Weight Watchers recently released a food tracking app for kids. They’ve received major backlash, and people are saying it creates an unhealthy relationship with food in our children.
Miki Eberhardt, a registered dietician, shares five ways we can raise our kids to have a healthy relationship with food.
Find more of Miki’s insight on Instagram, @nutritionbymiki
Help Your Kids Have a Healthy Relationship With Food
Never Put Your Child on a Diet
1 in 4 children that diet end up with an eating disorder. That’s a scary statistic, and it’s a risk that we can’t take with our kids. When people diet, it’s inevitable that they’re going to rebound. When weight loss is done in restriction, studies show that the weight will be regained. That causes a lifetime of weight cycling. Many people’s issues with food started when they were kids, and their parents put them on a diet.
Stay in Your Lane
We need to distinguish the two roles we have as parents and children. As a parent, our role is to provide a variety of food at reliable times throughout the day. The kids know they’re going to be getting meals and snacks. A child’s job is to decide what they’re going to eat from what’s being offered, and how much to eat. We need to let them make that decision. The problem comes when we try to tell our child how to do their job.
Avoid Food Fights
It’s the classic end-of-dinner scenario. “You can’t leave the table until you eat three pieces of broccoli.” However, that isn’t the healthiest way to approach the situation. Studies show that the majority of arguments between parents and kids are about food. Whether it’s getting them to eat their green beans, or getting them in trouble for sneaking junk food. This is an example of not staying in our lane. Meal time should be a time to connect with family members. If we start trying to enforce rules, that puts pressure and stress on the child, and they have a hard time doing their job. By trying to get them to clean their plate, we’re not allowing them to do their job and say when they’re satisfied.

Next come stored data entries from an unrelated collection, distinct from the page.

(** * The proximity transport of weshnet: [pkg/proximitytransport/transport.go]

    A shallow embedding of [transport.go] and the properties of its
    dial/listen/callback contract.

    Conventions of the embedding.
    - Go's [(value, error)] results are sums or pairs with an [option error];
      [nil] is [None].
    - A [panic] is an outcome of its own.
    - Mutexes are not modelled: every function runs as one atomic step on the
      state it reads and writes, in the order of its statements.  [Listen]
      holds no lock from its test to its writes; its three parts are also
      given one by one (section [ListenSteps]), for calls that overlap.
    - Calls to the zap logger produce no state and are left out; the logger
      value itself is kept.
    - The libraries the file imports (go-multiaddr, pkg/errors, libp2p's peer,
      peerstore and network) are modelled by the small executable definitions
      of the modules [errors], [ma], [peer], [pstore] and [network] below.
    - [conn.go], [listener.go], [ringBuffer_map.go] and [driver.go] are not
      at hand.  What [transport.go] needs from them is modelled from the spec
      (and marked as such), or is a parameter (class [Package]) where the
      spec does not describe it. *)

From Stdlib Require Import ZArith String Ascii List Bool.
From Stdlib.Strings Require Import Byte.
From stdpp Require Import gmap strings list fin_maps.

Open Scope string_scope.
Open Scope list_scope.

(** ** Errors: [errors.New] and [errors.Wrap] of github.com/pkg/errors *)

Module errors.

Inductive error :=
| errorString (msg : string)
| withMessage (cause : error) (msg : string).

Definition New (msg : string) : option error := Some (errorString msg).

(** [Wrap] annotates [err] with a message; if [err] is nil, [Wrap]
    returns nil. *)
Definition Wrap (err : option error) (msg : string) : option error :=
  match err with
  | None => None
  | Some e => Some (withMessage e msg)
  end.

#[global] Instance error_eq_dec : EqDecision error.
Proof. solve_decision. Defined.

End errors.

Export errors(error, errorString, withMessage).

(** ** Multiaddresses: the part of go-multiaddr the transport uses

  A multiaddress is a sequence of components, each a registered protocol and
  a string value.  Only protocols that carry one string value per component
  (such as the proximity protocols, whose value is a peer id) are covered. *)

Module ma.

Record Protocol := { Name : string; Code : Z }.

Record Component := { proto : Protocol; value : string }.

Abbreviation Multiaddr := (list Component).

#[global] Instance Protocol_eq_dec : EqDecision Protocol.
Proof. solve_decision. Defined.

#[global] Instance Component_eq_dec : EqDecision Component.
Proof. solve_decision. Defined.

Definition ErrProtocolNotFound : error :=
  errorString "protocol not found in multiaddr".

(** [m.ValueForProtocol(code)]: the value of the first component with that
    protocol code, or the empty string and [ErrProtocolNotFound]. *)
Fixpoint ValueForProtocol (m : Multiaddr) (code : Z) : string * option error :=
  match m with
  | [] => ("", Some ErrProtocolNotFound)
  | c :: m' =>
      if Z.eqb (Code (proto c)) code then (value c, None)
      else ValueForProtocol m' code
  end.

(** [m.String()] *)
Fixpoint String (m : Multiaddr) : string :=
  match m with
  | [] => ""
  | c :: m' => "/" +:+ Name (proto c) +:+ "/" +:+ value c +:+ String m'
  end.

(** [m.Equal(m')] *)
Definition Equal (m m' : Multiaddr) : bool := bool_decide (m = m').

Definition is_slash (c : ascii) : bool := Ascii.eqb c "/"%char.

(** [strings.TrimRight(s, "/")] *)
Fixpoint TrimRight (s : string) : string :=
  match s with
  | EmptyString => EmptyString
  | String.String c s' =>
      let r := TrimRight s' in
      if is_slash c && String.eqb r "" then "" else String.String c r
  end.

(** [strings.Split(s, "/")] *)
Fixpoint Split (s : string) : list string :=
  match s with
  | EmptyString => [""]
  | String.String c s' =>
      if is_slash c then "" :: Split s'
      else match Split s' with
           | seg :: segs => String.String c seg :: segs
           | [] => [String.String c ""]
           end
  end.

(** A text without a slash, as the string form of a peer id is. *)
Fixpoint slash_free (s : string) : bool :=
  match s with
  | EmptyString => true
  | String.String c s' => negb (is_slash c) && slash_free s'
  end.

Section Table.

(** The protocol table of the process ([ma.AddProtocol]). *)
Variable protocols : list Protocol.

(** [ma.ProtocolWithName(name)]: the zero protocol when absent. *)
Definition ProtocolWithName (name : string) : Protocol :=
  match List.find (fun p => String.eqb (Name p) name) protocols with
  | Some p => p
  | None => {| Name := ""; Code := 0 |}
  end.

(** The components of the segments of a text.  Every protocol of the table
    is read with one value segment, taken as it is: protocols without value,
    path protocols and the checks of the transcoders are not modelled.  The
    properties below therefore suppose that a multiaddress was parsed, where
    they need one; none concludes that a text parses. *)
Fixpoint parseComponents (sp : list string) : Multiaddr + error :=
  match sp with
  | [] => inl []
  | name :: rest =>
      let p := ProtocolWithName name in
      if Z.eqb (Code p) 0 then
        inr (errorString "failed to parse multiaddr: unknown protocol")
      else
        match rest with
        | [] =>
            inr (errorString
                   "failed to parse multiaddr: unexpected end of multiaddr")
        | v :: rest' =>
            match parseComponents rest' with
            | inl m => inl ({| proto := p; value := v |} :: m)
            | inr e => inr e
            end
        end
  end.

(** [ma.NewMultiaddr(s)] *)
Definition NewMultiaddr (s : string) : Multiaddr + error :=
  match Split (TrimRight s) with
  | [] => inr (errorString "failed to parse multiaddr: must begin with /")
  | first :: sp =>
      if negb (String.eqb first "") then
        inr (errorString "failed to parse multiaddr: must begin with /")
      else
        match sp with
        | [] => inr (errorString "failed to parse multiaddr: empty multiaddr")
        | _ => parseComponents sp
        end
  end.

End Table.

End ma.

(** [fmt.Sprintf("/%s/%s", name, id)] *)
Definition Sprintf_slash2 (name id : string) : string :=
  "/" +:+ name +:+ "/" +:+ id.

(** ** Peer identities, peerstore and swarm (libp2p)

    Only what the transport calls is modelled.  A peer id is represented by
    its string form, which is what the transport reads from it. *)

Module peer.

Record ID := { ID_String : string }.

#[global] Instance ID_eq_dec : EqDecision ID.
Proof. solve_decision. Defined.

Record AddrInfo := { AddrInfo_ID : ID; Addrs : list ma.Multiaddr }.

End peer.

Module pstore.

(** [pstore.TempAddrTTL]: two minutes, in nanoseconds. *)
Definition TempAddrTTL : Z := 120000000000.

(** The peerstore is an address book owned by the overlay; the transport only
    writes to it.  It is represented by the sequence of writes it received. *)
Inductive Call :=
| AddAddr (p : peer.ID) (addr : ma.Multiaddr) (ttl : Z)
| AddAddrs (p : peer.ID) (addrs : list ma.Multiaddr) (ttl : Z)
| SetAddr (p : peer.ID) (addr : ma.Multiaddr) (ttl : Z).

End pstore.

Module network.

Inductive Direction := DirUnknown | DirInbound | DirOutbound.

(** A connection of the overlay, as [swarm.ConnsToPeer] returns it. *)
Record Conn := {
  RemotePeer : peer.ID;
  RemoteMultiaddr : ma.Multiaddr;
  closed : bool
}.

Definition Close (c : Conn) : Conn :=
  {| RemotePeer := RemotePeer c;
     RemoteMultiaddr := RemoteMultiaddr c;
     closed := true |}.

End network.

Record Swarm := {
  LocalPeer : peer.ID;
  Peerstore : list pstore.Call;
  swarm_conns : list network.Conn
}.

Definition Peerstore_call (c : pstore.Call) (s : Swarm) : Swarm :=
  {| LocalPeer := LocalPeer s;
     Peerstore := Peerstore s ++ [c];
     swarm_conns := swarm_conns s |}.

(** [tpt.Upgrader] is opaque to the transport: a handle. *)
Inductive Upgrader := UpgraderHandle (h : nat).

(** [context.Context]: the transport only asks whether it is cancelled. *)
Record Context := { cancelled : bool }.

(** [ctx.Err() != nil] *)
Definition ctx_Err (c : Context) : bool := cancelled c.

(** [context.WithCancel(parent)]: the child is done as soon as the parent is. *)
Definition WithCancel (parent : Context) : Context :=
  {| cancelled := cancelled parent |}.

(** [zap.Logger]: a no-op core or a real one, and the logger's name. *)
Record Logger := { nop : bool; logger_name : string }.

Definition NewNop : Logger := {| nop := true; logger_name := "" |}.

(** [l.Named(s)] *)
Definition Named (l : Logger) (s : string) : Logger :=
  if String.eqb s "" then l
  else if String.eqb (logger_name l) ""
       then {| nop := nop l; logger_name := s |}
       else {| nop := nop l; logger_name := logger_name l +:+ "." +:+ s |}.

Don’t Place Any Value on Food
Food is neutral. It’s not good, it’s not bad. It’s all equal. The ideal is that we’re getting a variety of all these foods. Children are quite literal. So if kids are told that cookies are bad, they’re thinking, “Well, it tastes good. So if mom is telling me this is bad, do I need to sneak this? Am I bad for eating this?”
Oftentimes we put dessert as the prize. But really, we should present dessert with the meal. It doesn’t need to happen every night, but if food is neutral, dessert isn’t a reward. If we’re telling kids to eat their broccoli (when they’ve decided they’re done) and then they can have dessert, we’re essentially overfeeding them twice.
Check Your Own Relationship With Food
We lead by example. So if we’re saying things like, “I can’t eat that,” or “I’m not having this because of (insert diet here).” Our kids are listening. If we focus on good habits we need to include, whether or not they lead to weight loss, our kids are going to learn them.